[[ Material for this task, beginning ]]
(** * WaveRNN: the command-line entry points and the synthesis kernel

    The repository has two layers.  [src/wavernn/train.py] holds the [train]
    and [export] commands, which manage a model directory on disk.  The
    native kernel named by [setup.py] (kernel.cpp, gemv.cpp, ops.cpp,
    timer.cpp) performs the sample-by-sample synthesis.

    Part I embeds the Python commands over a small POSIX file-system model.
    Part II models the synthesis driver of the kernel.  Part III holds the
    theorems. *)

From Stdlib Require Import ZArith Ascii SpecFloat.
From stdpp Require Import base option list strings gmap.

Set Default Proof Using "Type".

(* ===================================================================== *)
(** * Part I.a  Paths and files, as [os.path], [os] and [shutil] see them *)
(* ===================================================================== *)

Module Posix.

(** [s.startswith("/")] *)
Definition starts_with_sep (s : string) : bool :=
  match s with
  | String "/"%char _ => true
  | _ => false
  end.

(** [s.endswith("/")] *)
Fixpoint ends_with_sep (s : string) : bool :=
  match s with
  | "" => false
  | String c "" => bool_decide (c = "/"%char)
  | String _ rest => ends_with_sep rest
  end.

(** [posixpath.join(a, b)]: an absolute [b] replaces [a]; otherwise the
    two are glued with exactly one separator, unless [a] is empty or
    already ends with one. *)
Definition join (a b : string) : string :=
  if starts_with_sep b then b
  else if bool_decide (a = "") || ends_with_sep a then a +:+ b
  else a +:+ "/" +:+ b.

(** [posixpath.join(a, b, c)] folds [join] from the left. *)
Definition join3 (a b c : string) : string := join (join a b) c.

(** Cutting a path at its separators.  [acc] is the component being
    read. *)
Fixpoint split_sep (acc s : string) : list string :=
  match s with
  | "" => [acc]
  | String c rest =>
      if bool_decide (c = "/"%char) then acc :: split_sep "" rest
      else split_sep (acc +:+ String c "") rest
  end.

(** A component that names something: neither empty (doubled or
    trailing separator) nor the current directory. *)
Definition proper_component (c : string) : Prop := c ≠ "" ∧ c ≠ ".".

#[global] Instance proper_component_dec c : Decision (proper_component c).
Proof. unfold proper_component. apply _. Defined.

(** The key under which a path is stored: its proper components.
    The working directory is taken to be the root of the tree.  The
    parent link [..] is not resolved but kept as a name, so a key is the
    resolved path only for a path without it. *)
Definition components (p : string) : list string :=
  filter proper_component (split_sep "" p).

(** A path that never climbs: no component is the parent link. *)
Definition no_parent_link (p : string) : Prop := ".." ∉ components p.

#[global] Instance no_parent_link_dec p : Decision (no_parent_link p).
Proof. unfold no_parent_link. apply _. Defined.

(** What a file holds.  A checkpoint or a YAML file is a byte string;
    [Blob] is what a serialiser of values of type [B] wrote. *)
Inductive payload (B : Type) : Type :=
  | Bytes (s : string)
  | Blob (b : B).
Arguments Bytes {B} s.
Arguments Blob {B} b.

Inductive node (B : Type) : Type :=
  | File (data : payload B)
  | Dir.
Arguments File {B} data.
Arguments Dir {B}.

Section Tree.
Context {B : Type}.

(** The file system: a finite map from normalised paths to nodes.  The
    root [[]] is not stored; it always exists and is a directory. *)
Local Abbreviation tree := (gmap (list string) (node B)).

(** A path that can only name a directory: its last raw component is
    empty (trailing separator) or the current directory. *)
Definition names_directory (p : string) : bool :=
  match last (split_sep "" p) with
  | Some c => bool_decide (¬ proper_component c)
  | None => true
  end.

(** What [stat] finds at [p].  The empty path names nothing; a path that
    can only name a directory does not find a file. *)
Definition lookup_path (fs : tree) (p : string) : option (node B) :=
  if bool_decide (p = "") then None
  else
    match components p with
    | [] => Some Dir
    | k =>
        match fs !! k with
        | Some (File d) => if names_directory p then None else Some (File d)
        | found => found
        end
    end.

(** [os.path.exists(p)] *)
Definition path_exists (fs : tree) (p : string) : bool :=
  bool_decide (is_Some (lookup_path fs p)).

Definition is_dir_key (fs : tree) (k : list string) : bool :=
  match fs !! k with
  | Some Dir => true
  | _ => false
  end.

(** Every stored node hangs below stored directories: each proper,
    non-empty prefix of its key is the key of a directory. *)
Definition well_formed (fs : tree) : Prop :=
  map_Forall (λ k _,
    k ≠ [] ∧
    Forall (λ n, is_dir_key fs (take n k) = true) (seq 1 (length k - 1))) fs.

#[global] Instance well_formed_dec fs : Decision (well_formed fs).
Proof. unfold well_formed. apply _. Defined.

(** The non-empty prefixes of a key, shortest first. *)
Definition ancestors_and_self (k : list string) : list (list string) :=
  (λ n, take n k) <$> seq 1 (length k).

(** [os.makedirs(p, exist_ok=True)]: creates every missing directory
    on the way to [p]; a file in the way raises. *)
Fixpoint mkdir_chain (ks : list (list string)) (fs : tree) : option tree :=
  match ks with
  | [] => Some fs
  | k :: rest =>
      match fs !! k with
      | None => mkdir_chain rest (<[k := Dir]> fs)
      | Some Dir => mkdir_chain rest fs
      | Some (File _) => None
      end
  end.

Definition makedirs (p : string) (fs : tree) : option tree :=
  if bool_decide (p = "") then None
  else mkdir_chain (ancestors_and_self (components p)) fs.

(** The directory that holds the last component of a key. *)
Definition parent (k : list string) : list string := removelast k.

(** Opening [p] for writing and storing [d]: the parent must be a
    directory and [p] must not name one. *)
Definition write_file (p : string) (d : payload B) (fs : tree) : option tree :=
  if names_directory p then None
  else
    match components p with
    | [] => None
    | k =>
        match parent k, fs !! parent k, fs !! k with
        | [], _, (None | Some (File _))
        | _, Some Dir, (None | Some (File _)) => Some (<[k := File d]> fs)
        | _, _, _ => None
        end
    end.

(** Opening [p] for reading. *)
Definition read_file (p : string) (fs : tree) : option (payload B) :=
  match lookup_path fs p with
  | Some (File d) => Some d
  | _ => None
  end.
[[ Material for this task, end ]]
All lines of the entries above where "Import" turns up should be reported.

• **Response below**
From Stdlib Require Import ZArith Ascii SpecFloat.
From stdpp Require Import base option list strings gmap.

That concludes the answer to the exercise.